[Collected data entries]
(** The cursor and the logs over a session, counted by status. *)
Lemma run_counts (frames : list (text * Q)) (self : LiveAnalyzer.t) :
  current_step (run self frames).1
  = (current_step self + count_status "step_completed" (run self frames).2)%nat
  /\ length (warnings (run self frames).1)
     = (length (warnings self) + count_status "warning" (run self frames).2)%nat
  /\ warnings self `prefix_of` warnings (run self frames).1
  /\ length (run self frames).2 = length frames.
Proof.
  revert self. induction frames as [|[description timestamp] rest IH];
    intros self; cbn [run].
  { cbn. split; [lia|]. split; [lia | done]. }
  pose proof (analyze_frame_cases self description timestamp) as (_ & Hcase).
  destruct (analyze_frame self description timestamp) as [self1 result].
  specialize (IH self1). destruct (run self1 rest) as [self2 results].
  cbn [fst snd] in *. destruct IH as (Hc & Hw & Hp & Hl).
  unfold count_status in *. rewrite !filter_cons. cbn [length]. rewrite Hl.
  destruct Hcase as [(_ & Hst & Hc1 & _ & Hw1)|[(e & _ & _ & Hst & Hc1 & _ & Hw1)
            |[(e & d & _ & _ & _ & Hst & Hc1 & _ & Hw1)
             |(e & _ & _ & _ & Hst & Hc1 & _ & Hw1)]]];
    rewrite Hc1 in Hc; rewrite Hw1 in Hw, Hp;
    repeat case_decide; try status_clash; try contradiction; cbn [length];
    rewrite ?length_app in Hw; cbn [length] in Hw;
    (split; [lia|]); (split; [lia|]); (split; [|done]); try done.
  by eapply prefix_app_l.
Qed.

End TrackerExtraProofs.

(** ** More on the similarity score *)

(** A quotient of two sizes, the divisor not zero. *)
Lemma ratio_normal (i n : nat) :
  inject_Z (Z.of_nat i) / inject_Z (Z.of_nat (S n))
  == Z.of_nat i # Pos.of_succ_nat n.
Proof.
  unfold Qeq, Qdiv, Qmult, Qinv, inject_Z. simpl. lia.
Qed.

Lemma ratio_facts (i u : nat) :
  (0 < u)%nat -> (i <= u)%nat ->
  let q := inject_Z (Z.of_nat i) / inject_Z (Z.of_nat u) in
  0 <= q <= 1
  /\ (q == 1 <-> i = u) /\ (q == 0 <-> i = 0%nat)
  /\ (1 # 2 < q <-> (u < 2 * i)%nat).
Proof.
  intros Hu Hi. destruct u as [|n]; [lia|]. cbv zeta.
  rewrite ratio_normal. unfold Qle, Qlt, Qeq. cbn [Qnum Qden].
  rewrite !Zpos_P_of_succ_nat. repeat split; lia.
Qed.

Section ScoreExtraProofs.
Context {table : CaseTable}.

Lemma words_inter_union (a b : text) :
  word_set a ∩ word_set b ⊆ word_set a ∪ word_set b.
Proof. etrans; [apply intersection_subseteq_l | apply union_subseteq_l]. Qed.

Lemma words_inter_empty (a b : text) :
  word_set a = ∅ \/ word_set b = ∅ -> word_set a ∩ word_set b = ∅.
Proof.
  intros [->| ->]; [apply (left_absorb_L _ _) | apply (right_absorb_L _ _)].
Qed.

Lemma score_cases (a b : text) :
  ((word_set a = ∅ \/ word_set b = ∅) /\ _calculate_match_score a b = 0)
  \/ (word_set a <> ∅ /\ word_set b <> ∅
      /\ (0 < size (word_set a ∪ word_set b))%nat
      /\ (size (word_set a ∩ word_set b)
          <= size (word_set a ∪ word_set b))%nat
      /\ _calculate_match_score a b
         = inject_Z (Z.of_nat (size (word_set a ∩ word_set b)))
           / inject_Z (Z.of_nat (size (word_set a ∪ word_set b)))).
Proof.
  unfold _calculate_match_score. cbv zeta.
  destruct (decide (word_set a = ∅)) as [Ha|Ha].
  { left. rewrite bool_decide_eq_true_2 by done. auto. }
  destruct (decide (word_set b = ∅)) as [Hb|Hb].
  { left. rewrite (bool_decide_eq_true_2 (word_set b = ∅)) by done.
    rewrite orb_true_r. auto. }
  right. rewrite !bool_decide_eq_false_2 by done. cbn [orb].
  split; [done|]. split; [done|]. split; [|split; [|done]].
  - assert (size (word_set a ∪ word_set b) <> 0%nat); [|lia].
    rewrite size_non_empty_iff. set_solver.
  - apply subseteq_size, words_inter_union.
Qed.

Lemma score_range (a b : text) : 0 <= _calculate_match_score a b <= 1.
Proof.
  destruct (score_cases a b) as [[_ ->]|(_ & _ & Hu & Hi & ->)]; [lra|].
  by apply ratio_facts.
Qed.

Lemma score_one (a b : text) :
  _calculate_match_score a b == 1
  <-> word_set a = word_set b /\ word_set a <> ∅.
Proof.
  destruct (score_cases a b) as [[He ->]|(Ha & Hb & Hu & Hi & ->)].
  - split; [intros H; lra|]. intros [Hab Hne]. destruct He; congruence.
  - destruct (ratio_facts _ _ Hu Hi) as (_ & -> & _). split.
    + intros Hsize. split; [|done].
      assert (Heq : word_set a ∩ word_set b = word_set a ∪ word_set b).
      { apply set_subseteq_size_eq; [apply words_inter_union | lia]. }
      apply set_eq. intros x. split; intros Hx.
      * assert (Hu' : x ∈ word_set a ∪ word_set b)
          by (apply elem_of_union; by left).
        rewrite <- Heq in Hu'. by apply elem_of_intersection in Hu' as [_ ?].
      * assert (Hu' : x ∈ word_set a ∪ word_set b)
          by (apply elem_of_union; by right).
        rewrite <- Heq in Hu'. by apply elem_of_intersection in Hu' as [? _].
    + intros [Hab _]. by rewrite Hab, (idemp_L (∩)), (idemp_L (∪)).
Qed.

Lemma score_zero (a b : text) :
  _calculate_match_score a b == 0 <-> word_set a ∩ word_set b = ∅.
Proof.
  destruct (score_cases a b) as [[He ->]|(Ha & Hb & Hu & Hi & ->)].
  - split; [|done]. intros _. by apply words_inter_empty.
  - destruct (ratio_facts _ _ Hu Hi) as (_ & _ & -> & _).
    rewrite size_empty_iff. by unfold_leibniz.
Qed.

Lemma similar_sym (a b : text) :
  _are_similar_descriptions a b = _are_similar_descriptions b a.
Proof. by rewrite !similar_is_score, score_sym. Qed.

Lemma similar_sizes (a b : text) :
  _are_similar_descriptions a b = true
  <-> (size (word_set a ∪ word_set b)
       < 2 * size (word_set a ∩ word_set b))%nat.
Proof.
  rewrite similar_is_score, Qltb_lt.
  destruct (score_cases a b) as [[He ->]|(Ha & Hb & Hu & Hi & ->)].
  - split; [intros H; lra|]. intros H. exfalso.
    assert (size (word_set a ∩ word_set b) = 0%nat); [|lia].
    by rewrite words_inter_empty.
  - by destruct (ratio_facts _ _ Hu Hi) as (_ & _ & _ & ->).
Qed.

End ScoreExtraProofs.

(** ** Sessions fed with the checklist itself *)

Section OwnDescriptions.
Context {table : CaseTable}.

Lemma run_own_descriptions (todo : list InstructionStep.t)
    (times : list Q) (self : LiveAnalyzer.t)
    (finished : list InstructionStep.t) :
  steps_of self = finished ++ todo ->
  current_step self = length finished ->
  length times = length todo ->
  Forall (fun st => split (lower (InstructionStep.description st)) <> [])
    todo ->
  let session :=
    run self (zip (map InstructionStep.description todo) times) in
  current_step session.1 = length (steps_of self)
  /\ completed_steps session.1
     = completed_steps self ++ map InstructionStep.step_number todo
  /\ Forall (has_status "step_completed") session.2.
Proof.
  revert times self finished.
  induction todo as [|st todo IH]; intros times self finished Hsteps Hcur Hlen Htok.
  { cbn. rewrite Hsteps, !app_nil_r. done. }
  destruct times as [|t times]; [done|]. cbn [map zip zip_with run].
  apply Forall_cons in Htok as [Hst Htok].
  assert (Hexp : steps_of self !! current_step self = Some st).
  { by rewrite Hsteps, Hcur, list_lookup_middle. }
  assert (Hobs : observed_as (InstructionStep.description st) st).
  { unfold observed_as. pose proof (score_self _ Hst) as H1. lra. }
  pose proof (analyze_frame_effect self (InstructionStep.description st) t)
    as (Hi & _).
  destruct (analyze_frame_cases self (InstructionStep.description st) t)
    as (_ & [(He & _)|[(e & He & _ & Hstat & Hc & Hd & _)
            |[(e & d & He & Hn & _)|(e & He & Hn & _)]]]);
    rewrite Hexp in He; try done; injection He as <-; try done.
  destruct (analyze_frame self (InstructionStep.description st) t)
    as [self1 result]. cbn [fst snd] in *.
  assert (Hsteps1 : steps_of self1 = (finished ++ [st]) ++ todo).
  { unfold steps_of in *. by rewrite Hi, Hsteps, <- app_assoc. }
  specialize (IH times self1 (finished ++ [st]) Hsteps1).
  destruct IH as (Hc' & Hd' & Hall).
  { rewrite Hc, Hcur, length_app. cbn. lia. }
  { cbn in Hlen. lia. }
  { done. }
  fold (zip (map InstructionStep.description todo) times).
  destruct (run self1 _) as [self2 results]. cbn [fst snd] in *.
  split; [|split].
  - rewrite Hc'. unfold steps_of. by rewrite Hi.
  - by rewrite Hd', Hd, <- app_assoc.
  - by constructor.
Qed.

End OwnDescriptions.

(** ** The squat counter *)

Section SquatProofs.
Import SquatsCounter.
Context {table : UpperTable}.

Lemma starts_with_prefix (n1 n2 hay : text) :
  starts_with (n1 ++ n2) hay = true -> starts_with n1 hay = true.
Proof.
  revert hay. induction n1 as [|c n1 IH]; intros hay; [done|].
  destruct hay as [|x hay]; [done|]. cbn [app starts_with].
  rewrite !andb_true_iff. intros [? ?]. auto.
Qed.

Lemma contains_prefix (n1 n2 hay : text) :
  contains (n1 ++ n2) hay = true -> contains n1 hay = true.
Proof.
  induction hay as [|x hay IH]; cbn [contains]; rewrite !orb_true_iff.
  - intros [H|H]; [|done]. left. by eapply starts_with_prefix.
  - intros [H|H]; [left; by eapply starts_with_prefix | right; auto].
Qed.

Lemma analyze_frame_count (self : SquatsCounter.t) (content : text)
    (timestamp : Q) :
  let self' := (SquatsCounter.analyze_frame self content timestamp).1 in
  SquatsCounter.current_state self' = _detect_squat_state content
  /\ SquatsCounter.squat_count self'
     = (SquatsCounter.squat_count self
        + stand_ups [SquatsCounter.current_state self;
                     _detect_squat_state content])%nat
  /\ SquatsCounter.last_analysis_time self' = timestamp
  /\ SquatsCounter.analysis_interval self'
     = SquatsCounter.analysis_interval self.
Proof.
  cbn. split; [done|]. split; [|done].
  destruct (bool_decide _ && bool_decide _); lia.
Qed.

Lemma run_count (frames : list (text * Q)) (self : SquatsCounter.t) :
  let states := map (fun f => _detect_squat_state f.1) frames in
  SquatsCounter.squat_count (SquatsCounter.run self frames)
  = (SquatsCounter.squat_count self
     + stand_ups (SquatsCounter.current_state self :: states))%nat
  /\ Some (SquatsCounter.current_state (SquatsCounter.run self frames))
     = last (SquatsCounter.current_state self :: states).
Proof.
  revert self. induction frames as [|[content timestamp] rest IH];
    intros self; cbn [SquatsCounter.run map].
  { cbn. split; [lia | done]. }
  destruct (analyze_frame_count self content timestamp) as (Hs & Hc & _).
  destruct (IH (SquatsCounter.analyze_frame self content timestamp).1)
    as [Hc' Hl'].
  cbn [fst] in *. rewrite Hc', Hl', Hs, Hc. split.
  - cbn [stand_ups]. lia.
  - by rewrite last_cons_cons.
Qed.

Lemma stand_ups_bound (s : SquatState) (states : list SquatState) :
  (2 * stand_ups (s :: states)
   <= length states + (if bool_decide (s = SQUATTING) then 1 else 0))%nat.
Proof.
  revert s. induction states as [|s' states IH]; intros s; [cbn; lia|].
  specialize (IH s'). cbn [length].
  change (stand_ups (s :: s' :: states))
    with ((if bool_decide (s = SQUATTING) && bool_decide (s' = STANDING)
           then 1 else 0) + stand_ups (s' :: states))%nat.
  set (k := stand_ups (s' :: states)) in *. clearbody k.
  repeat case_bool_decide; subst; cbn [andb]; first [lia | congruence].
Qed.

[Exercise aim]: Scan the entries above and report the number of lines that contain the word "Some", with no added text.

[Response area]: 2